[Stored items]
Lemma _doFetch_headers_thrown url method auth body deprecated (st st1 : State Session) e :
  auth_headers auth st = Throw e st1 ->
  _doFetch url method auth body deprecated st = Throw e st1.
Proof. intros H. rewrite _doFetch_unfold, H. reflexivity. Qed.

(** A token exchange that the transport rejects: [setAccessToken] throws
    the transport's error, the session keeps the token and expiry it had,
    and the trace gains the one exchange. With a public key every bearer
    call of the dispatcher throws that same error in that same state, so
    the endpoint request is never sent. *)
Theorem rejected_exchange_surfaces (st st1 : State Session) m w :
  needs_refresh st = Return true st1 ->
  axios_token (token_request (sess st1)) (world st1) = (Rejected m, w) ->
  setAccessToken st
  = Throw (AxiosError m)
      (mkState (sess st) w (calls st ++ [TokenExchange (token_request (sess st))]))
  /\ (String.prefix SECRET_API_KEY_PREFIX (apiKey (sess st)) = false ->
      forall url method body deprecated,
        _doFetch url method bearer body deprecated st
        = Throw (AxiosError m)
            (mkState (sess st) w
               (calls st ++ [TokenExchange (token_request (sess st))]))).
Proof.
  intros Hguard Hcall.
  pose proof (setAccessToken_rejected_run _ _ _ _ Hguard Hcall) as Hset.
  split; [exact Hset|].
  intros Hpublic url method body deprecated. rewrite <- _isKeySecret_spec in Hpublic.
  apply _doFetch_headers_thrown. cbn [auth_headers].
  rewrite (public_key_bearer_run st Hpublic), Hset. reflexivity.
Qed.

(** A token endpoint that grants the empty string as token: with a public
    key the header composer stores it, then throws
    [Could not assemble auth headers with bearer - no access token], and a
    bearer call of the dispatcher throws the same without sending the
    endpoint request. *)
Theorem empty_token_grant_throws (st st1 : State Session) r w :
  String.prefix SECRET_API_KEY_PREFIX (apiKey (sess st)) = false ->
  needs_refresh st = Return true st1 ->
  axios_token (token_request (sess st1)) (world st1) = (Resolved r, w) ->
  access_token (data r) = "" ->
  thrown (_getAuthHeadersAudienceEndpoints st)
  = Some (Error "Could not assemble auth headers with bearer - no access token")
  /\ accessToken (sess (final (_getAuthHeadersAudienceEndpoints st))) = Some ""
  /\ forall url method body deprecated,
      thrown (_doFetch url method bearer body deprecated st)
      = Some (Error "Could not assemble auth headers with bearer - no access token")
      /\ endpoint_calls (calls (final (_doFetch url method bearer body deprecated st)))
         = endpoint_calls (calls st).
Proof.
  intros Hpublic Hguard Hcall Hempty. rewrite <- _isKeySecret_spec in Hpublic.
  destruct (Date_now w) as [t w3] eqn:Hnow.
  destruct (Date_now w3) as [t' w4] eqn:Hnow'.
  pose proof (setAccessToken_resolved_run _ _ _ _ _ _ _ _ Hguard Hcall Hnow Hnow') as Hset.
  assert (Hrun : _getAuthHeadersAudienceEndpoints st
                 = Throw (Error "Could not assemble auth headers with bearer - no access token")
                     (mkState
                        (with_accessTokenExpiry
                           (Some (t + (expires_in (data r) - 10) * 1000))
                           (with_accessToken (Some "") (sess st)))
                        w4 (calls st ++ [TokenExchange (token_request (sess st))]))).
  { rewrite (public_key_bearer_run st Hpublic), Hset, Hempty. reflexivity. }
  split; [rewrite Hrun; reflexivity|]. split; [rewrite Hrun; reflexivity|].
  intros url method body deprecated.
  rewrite (_doFetch_headers_thrown url method bearer body deprecated _ _ _ Hrun).
  split; [reflexivity|]. cbn [final calls].
  rewrite endpoint_calls_app. cbn. apply List.app_nil_r.
Qed.

(** The answer of a refreshing [setAccessToken]: the granted token, and as
    [expiresIn] the granted lifetime less the time that passed between
    storing the grant (clock reading [t]) and reporting it (reading [t']).
    The 10 seconds taken off the stored expiry are added back. *)
Theorem setAccessToken_reports_lifetime (st st1 : State Session) r w t w3 t' w4 :
  needs_refresh st = Return true st1 ->
  axios_token (token_request (sess st1)) (world st1) = (Resolved r, w) ->
  Date_now w = (t, w3) ->
  Date_now w3 = (t', w4) ->
  exists report,
    returned (setAccessToken st) = Some report
    /\ accessToken_ report = Some (access_token (data r))
    /\ (expiresIn report
        == inject_Z (expires_in (data r)) - inject_Z (t' - t) / inject_Z 1000)%Q.
Proof.
  intros Hguard Hcall Hnow Hnow'.
  rewrite (setAccessToken_resolved_run _ _ _ _ _ _ _ _ Hguard Hcall Hnow Hnow').
  eexists. split; [reflexivity|]. split; [reflexivity|].
  cbn [expiresIn]. unfold remaining_seconds. cbn [default].
  unfold Qeq, Qdiv, Qminus, Qplus, Qmult, Qopp, Qinv, inject_Z. cbn. lia.
Qed.

(** A grant that lasts less than the 10 second margin is stale as soon as
    it is stored: the next [setAccessToken], at any clock reading that is
    not before the one taken when the grant was stored, exchanges again. *)
Theorem short_grant_is_never_cached (st st1 : State Session) r w t w3 t' w4 t2 w5 :
  needs_refresh st = Return true st1 ->
  axios_token (token_request (sess st1)) (world st1) = (Resolved r, w) ->
  Date_now w = (t, w3) ->
  Date_now w3 = (t', w4) ->
  expires_in (data r) < 10 ->
  Date_now w4 = (t2, w5) ->
  t <= t2 ->
  token_exchanges (calls (final (setAccessToken (final (setAccessToken st)))))
  = S (token_exchanges (calls (final (setAccessToken st)))).
Proof.
  intros Hguard Hcall Hnow Hnow' Hshort Hnext Hle.
  rewrite (setAccessToken_resolved_run _ _ _ _ _ _ _ _ Hguard Hcall Hnow Hnow').
  cbn [final]. rewrite setAccessToken_calls. cbn [sess world calls].
  rewrite Hnext. cbn [fst]. unfold stale.
  cbn [with_accessTokenExpiry with_accessToken accessToken accessTokenExpiry].
  replace (t + (expires_in (data r) - 10) * 1000 <? t2) with true
    by (symmetry; apply Z.ltb_lt; lia).
  rewrite orb_true_r. apply token_exchanges_snoc.
Qed.

(** *** setUserId with a new identity *)

(** With a new userId that has length, [setUserId] is [setAccessToken] run
    on the session with the userId replaced and the token cleared. *)
Lemma setUserId_new_run (st : State Session) (newId : string) :
  newId <> "" ->
  newId <> userId (sess st) ->
  setUserId newId st
  = match setAccessToken
            (mkState (with_accessToken None (with_userId newId (sess st)))
               (world st) (calls st)) with
    | Return _ st' => Return tt st'
    | Throw e st' => Throw e st'
    end.
Proof.
  intros Hlen Hnew. unfold setUserId. run.
  destruct (String.eqb_spec newId (userId (sess st))) as [Heq|_]; [congruence|].
  destruct newId as [|c rest]; [congruence|]. cbn [String.length Nat.eqb negb].
  destruct (setAccessToken _) as [r st'|e st']; reflexivity.
Qed.

Lemma needs_refresh_no_token (st : State Session) :
  no_token (accessToken (sess st)) = true ->
  needs_refresh st = Return true st.
Proof.
  intros Hno. unfold needs_refresh. run. rewrite Hno. reflexivity.
Qed.

(** [setUserId] with a new userId that has length makes exactly one token
    exchange, whatever token was cached and without looking at the clock
    first; the exchange asks for the new userId. When it is granted,
    [setUserId] returns with the new userId and the granted token in the
    session; the old token is never kept. *)
Theorem setUserId_switches_identity (st : State Session) (newId : string) r w :
  newId <> "" ->
  newId <> userId (sess st) ->
  axios_token
    (mkRequest POST (_endpoint (sess st) ++ "/auth/token")
       (Some (JObj [("user_id", JStr newId)])) (_getAuthHeaderSecretKey (sess st)))
    (world st)
  = (Resolved r, w) ->
  exists st',
    setUserId newId st = Return tt st'
    /\ userId (sess st') = newId
    /\ accessToken (sess st') = Some (access_token (data r))
    /\ calls st'
       = (calls st
          ++ [TokenExchange
                (mkRequest POST (_endpoint (sess st) ++ "/auth/token")
                   (Some (JObj [("user_id", JStr newId)]))
                   (_getAuthHeaderSecretKey (sess st)))])%list.
Proof.
  intros Hlen Hnew Hcall. rewrite (setUserId_new_run st newId Hlen Hnew).
  set (st0 := mkState _ _ _).
  destruct (Date_now w) as [t w3] eqn:Hnow.
  destruct (Date_now w3) as [t' w4] eqn:Hnow'.
  rewrite (setAccessToken_resolved_run st0 st0 r w t w3 t' w4
             (needs_refresh_no_token st0 eq_refl) Hcall Hnow Hnow').
  eexists. split; [reflexivity|]. repeat split.
Qed.

(** When the exchange that [setUserId] makes is rejected, [setUserId]
    throws the transport's error, and the session is left with the new
    userId, no token, and the expiry of the token it dropped. *)
Theorem setUserId_rejected_exchange (st : State Session) (newId : string) m w :
  newId <> "" ->
  newId <> userId (sess st) ->
  axios_token
    (mkRequest POST (_endpoint (sess st) ++ "/auth/token")
       (Some (JObj [("user_id", JStr newId)])) (_getAuthHeaderSecretKey (sess st)))
    (world st)
  = (Rejected m, w) ->
  exists st',
    setUserId newId st = Throw (AxiosError m) st'
    /\ userId (sess st') = newId
    /\ accessToken (sess st') = None
    /\ accessTokenExpiry (sess st') = accessTokenExpiry (sess st)
    /\ token_exchanges (calls st') = S (token_exchanges (calls st)).
Proof.
  intros Hlen Hnew Hcall. rewrite (setUserId_new_run st newId Hlen Hnew).
  set (st0 := mkState _ _ _).
  rewrite (setAccessToken_rejected_run st0 st0 m w
             (needs_refresh_no_token st0 eq_refl) Hcall).
  eexists. split; [reflexivity|]. repeat split.
  cbn [calls]. apply token_exchanges_snoc.
Qed.

Lemma setUserId_returns_with_id (st st' : State Session) (newId : string) :
  setUserId newId st = Return tt st' -> userId (sess st') = newId.
Proof.
  unfold setUserId. run.
  destruct (String.eqb_spec newId (userId (sess st))) as [Heq|Hne].
  - intros H. injection H as <-. symmetry. exact Heq.
  - destruct (negb (Nat.eqb (String.length newId) 0)); [|discriminate].
    set (st0 := mkState _ _ _).
    pose proof (setAccessToken_unfold st0) as Hun.
    destruct (needs_refresh_run st0) as [w1 Hguard]. rewrite Hguard in Hun.
    replace (stale (sess st0) (fst (Date_now (world st0)))) with true in Hun
      by reflexivity.
    rewrite getAccessToken_run in Hun. cbn [sess world calls] in Hun.
    rewrite Hun.
    destruct (axios_token _ w1) as [[r|m] w2]; [|discriminate].
    cbn [sess world calls]. destruct (Date_now w2) as [t w3].
    destruct (Date_now w3) as [t' w4]. intros H. injection H as <-. reflexivity.
Qed.

(** Once [setUserId(newId)] has returned, [getUserId] answers [newId], and
    [getTimelineUser] and [deleteTimelineUser] called without a userId
    address that user: they run as if [newId] had been passed. *)
Theorem setUserId_then_defaults (st st' : State Session) (newId timelineId : string) :
  setUserId newId st = Return tt st' ->
  getUserId st' = Return newId st'
  /\ getTimelineUser timelineId None st' = getTimelineUser timelineId (Some newId) st'
  /\ deleteTimelineUser timelineId None st'
     = deleteTimelineUser timelineId (Some newId) st'.
Proof.
  intros Hset. pose proof (setUserId_returns_with_id _ _ _ Hset) as Hid.
  unfold getUserId, getTimelineUser, deleteTimelineUser. run. cbn [default].
  rewrite Hid. repeat split.
Qed.

(** *** The request the dispatcher sends *)

Lemma spread_common_lookup (h : gmap string string) (k : string) :
  spread _commonRequestHeaders h !! k
  = match h !! k with
    | Some v => Some v
    | None => _commonRequestHeaders !! k
    end.
Proof.
  unfold spread. rewrite lookup_union.
  destruct (h !! k), (_commonRequestHeaders !! k); reflexivity.
Qed.

Lemma common_headers_lookup :
  _commonRequestHeaders !! "Content-Type" = Some "application/json"
  /\ _commonRequestHeaders !! "Accept" = Some "application/json"
  /\ _commonRequestHeaders !! "Accept-Encoding" = Some "application/json"
  /\ _commonRequestHeaders !! "Authorization" = None
  /\ _commonRequestHeaders !! "Fictioneers-User-ID" = None.
Proof. repeat split. Qed.

(** What a returning header composition has produced. *)
Lemma auth_headers_inv auth (st st1 : State Session) h :
  auth_headers auth st = Return h st1 ->
  match auth with
  | key => st1 = st /\ h = <["Authorization" := apiKey (sess st)]> ∅
  | bearer =>
      if _isKeySecret (sess st)
      then st1 = st
           /\ h = <["Fictioneers-User-ID" := userId (sess st)]>
                    (<["Authorization" := apiKey (sess st)]> ∅)
      else st1 = final (setAccessToken st)
           /\ exists token,
               accessToken (sess st1) = Some token /\ token <> ""
               /\ h = <["Authorization" := "Bearer " ++ token]> ∅
  end.
Proof.
  destruct auth; cbn [auth_headers].
  - destruct (_isKeySecret (sess st)) eqn:Hkey.
    + unfold _getAuthHeadersAudienceEndpoints. run. rewrite Hkey.
      intros H. injection H as <- <-. split; reflexivity.
    + rewrite (public_key_bearer_run st Hkey).
      destruct (setAccessToken st) as [r st2|e st2]; [|discriminate].
      destruct (accessToken (sess st2)) as [token|] eqn:Htok; [|discriminate].
      cbn [no_token default].
      destruct (String.eqb_spec token "") as [->|Hne]; [discriminate|].
      intros H. injection H as <- <-. split; [reflexivity|].
      exists token. rewrite Htok. repeat split. exact Hne.
  - run. intros H. injection H as <- <-. split; reflexivity.
Qed.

*WHAT IS NEEDED*
From the records above, print only the lines between the one holding "[setUserId] returns with" and the one holding "(needs_refresh_no_token st0 eq_refl) Hcall Hnow", inclusive, exactly as they stand.

*RESULT OF THE EXERCISE*
    [setUserId] returns with the new userId and the granted token in the
    session; the old token is never kept. *)
Theorem setUserId_switches_identity (st : State Session) (newId : string) r w :
  newId <> "" ->
  newId <> userId (sess st) ->
  axios_token
    (mkRequest POST (_endpoint (sess st) ++ "/auth/token")
       (Some (JObj [("user_id", JStr newId)])) (_getAuthHeaderSecretKey (sess st)))
    (world st)
  = (Resolved r, w) ->
  exists st',
    setUserId newId st = Return tt st'
    /\ userId (sess st') = newId
    /\ accessToken (sess st') = Some (access_token (data r))
    /\ calls st'
       = (calls st
          ++ [TokenExchange
                (mkRequest POST (_endpoint (sess st) ++ "/auth/token")
                   (Some (JObj [("user_id", JStr newId)]))
                   (_getAuthHeaderSecretKey (sess st)))])%list.
Proof.
  intros Hlen Hnew Hcall. rewrite (setUserId_new_run st newId Hlen Hnew).
  set (st0 := mkState _ _ _).
  destruct (Date_now w) as [t w3] eqn:Hnow.
  destruct (Date_now w3) as [t' w4] eqn:Hnow'.
  rewrite (setAccessToken_resolved_run st0 st0 r w t w3 t' w4
             (needs_refresh_no_token st0 eq_refl) Hcall Hnow Hnow').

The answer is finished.